Collected data entries:

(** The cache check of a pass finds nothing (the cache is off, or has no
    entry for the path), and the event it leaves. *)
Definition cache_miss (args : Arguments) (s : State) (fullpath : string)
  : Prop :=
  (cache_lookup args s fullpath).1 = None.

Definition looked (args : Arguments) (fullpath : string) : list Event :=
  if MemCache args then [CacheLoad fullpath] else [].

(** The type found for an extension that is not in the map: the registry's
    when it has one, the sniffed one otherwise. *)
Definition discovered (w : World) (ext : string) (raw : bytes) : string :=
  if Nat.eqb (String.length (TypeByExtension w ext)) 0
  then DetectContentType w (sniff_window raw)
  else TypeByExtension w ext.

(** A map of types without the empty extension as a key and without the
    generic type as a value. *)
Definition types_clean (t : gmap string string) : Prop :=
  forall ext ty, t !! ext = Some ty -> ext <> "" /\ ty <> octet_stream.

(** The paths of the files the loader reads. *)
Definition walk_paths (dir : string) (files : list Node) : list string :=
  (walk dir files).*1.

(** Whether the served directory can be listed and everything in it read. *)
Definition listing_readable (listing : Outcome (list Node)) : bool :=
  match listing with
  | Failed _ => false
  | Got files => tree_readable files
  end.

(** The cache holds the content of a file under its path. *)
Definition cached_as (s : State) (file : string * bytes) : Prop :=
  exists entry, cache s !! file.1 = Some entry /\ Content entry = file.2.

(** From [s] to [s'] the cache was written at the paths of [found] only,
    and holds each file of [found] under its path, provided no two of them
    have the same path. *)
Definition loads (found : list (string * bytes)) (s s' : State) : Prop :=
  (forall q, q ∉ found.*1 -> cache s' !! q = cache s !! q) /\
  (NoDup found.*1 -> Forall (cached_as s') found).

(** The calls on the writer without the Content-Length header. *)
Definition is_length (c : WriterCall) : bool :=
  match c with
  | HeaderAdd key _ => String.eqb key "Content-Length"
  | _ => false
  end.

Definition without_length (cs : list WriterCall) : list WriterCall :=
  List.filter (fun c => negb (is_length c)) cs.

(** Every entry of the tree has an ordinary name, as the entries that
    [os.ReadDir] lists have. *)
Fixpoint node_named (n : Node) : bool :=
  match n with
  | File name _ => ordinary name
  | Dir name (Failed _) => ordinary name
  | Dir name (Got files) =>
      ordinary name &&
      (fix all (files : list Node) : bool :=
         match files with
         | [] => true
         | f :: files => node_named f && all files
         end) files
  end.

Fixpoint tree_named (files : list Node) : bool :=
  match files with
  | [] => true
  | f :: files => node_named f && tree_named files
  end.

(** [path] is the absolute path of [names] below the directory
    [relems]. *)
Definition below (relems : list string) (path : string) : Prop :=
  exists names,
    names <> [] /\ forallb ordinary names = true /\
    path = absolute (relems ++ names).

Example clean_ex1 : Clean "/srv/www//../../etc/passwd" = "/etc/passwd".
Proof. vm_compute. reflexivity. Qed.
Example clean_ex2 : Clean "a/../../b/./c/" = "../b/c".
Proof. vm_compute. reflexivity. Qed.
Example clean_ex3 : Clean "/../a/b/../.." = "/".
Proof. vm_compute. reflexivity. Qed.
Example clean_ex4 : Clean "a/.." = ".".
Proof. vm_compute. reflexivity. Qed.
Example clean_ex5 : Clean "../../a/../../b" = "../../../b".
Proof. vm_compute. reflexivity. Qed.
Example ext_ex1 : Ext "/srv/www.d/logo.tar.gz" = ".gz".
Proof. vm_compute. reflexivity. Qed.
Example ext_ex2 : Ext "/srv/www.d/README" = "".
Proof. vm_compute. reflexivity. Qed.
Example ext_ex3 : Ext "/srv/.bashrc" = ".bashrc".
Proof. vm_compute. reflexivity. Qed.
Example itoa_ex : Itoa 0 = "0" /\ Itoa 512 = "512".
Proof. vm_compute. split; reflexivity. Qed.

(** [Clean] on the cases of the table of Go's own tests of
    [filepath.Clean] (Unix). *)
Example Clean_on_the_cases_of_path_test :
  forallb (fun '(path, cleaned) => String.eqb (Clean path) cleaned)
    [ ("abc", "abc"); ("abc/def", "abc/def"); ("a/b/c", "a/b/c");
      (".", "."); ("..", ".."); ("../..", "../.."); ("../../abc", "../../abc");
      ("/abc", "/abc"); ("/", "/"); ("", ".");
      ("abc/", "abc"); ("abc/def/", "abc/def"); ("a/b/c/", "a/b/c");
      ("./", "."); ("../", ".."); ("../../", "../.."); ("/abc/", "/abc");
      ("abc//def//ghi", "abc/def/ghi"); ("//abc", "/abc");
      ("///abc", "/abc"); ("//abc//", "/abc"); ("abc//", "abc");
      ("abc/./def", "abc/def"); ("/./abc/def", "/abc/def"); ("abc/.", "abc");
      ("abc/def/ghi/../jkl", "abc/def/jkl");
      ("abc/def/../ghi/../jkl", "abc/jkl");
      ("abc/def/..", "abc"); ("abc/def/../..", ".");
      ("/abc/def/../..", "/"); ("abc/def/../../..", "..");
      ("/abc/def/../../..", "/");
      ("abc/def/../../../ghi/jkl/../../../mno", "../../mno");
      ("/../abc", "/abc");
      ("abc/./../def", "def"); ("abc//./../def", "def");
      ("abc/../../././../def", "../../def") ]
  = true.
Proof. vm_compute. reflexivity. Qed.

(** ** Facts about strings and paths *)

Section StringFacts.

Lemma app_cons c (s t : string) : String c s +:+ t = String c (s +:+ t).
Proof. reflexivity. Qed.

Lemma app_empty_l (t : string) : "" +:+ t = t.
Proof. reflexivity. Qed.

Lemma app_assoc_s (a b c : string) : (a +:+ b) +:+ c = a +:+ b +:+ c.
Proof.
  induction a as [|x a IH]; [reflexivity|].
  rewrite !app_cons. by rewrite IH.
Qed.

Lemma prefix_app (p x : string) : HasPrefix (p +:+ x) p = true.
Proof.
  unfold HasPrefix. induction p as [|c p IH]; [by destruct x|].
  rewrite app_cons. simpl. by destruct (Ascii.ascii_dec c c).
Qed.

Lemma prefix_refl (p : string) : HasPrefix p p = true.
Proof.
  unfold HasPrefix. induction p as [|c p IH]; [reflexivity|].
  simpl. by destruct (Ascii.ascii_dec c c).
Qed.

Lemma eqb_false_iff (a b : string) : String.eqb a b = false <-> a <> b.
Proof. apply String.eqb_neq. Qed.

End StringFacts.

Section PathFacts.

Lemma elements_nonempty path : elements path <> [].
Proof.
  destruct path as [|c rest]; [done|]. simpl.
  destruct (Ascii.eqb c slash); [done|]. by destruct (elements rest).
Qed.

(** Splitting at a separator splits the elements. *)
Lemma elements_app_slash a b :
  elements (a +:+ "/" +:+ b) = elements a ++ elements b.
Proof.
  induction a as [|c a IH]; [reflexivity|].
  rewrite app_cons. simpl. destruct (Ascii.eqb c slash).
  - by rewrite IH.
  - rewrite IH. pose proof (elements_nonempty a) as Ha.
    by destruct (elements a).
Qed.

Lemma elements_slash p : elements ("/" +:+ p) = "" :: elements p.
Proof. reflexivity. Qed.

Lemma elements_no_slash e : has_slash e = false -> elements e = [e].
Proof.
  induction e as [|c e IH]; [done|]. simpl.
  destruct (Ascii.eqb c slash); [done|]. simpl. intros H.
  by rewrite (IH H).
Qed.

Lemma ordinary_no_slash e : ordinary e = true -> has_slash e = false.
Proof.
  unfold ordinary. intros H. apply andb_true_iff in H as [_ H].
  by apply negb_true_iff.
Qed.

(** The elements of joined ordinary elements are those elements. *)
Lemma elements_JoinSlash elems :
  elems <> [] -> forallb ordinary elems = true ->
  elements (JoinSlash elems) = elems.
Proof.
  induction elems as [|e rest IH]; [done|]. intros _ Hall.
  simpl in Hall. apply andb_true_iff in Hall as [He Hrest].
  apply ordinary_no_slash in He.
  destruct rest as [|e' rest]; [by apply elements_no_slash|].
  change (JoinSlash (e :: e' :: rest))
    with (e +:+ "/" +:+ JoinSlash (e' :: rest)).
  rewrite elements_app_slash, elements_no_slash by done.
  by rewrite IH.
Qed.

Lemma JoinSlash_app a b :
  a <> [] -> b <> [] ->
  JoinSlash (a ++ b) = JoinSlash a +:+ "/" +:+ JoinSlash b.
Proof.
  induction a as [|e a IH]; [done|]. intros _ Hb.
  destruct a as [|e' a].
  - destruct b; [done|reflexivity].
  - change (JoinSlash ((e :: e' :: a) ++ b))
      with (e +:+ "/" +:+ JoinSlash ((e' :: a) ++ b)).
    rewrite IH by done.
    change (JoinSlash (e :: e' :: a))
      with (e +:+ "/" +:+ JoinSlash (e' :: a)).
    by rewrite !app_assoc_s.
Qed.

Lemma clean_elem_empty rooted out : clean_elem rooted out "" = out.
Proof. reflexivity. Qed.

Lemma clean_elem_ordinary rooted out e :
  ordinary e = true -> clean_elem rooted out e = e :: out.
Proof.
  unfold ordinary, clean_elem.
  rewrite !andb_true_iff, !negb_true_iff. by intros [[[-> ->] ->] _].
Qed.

_Instructions to follow_
Please output the exact lines of the records above, beginning with the first and stopping after the line that holds "(** From [s]", and nothing else.

_Solution to this problem_
(** The cache check of a pass finds nothing (the cache is off, or has no
    entry for the path), and the event it leaves. *)
Definition cache_miss (args : Arguments) (s : State) (fullpath : string)
  : Prop :=
  (cache_lookup args s fullpath).1 = None.

Definition looked (args : Arguments) (fullpath : string) : list Event :=
  if MemCache args then [CacheLoad fullpath] else [].

(** The type found for an extension that is not in the map: the registry's
    when it has one, the sniffed one otherwise. *)
Definition discovered (w : World) (ext : string) (raw : bytes) : string :=
  if Nat.eqb (String.length (TypeByExtension w ext)) 0
  then DetectContentType w (sniff_window raw)
  else TypeByExtension w ext.

(** A map of types without the empty extension as a key and without the
    generic type as a value. *)
Definition types_clean (t : gmap string string) : Prop :=
  forall ext ty, t !! ext = Some ty -> ext <> "" /\ ty <> octet_stream.

(** The paths of the files the loader reads. *)
Definition walk_paths (dir : string) (files : list Node) : list string :=
  (walk dir files).*1.

(** Whether the served directory can be listed and everything in it read. *)
Definition listing_readable (listing : Outcome (list Node)) : bool :=
  match listing with
  | Failed _ => false
  | Got files => tree_readable files
  end.

(** The cache holds the content of a file under its path. *)
Definition cached_as (s : State) (file : string * bytes) : Prop :=
  exists entry, cache s !! file.1 = Some entry /\ Content entry = file.2.

(** From [s] to [s'] the cache was written at the paths of [found] only,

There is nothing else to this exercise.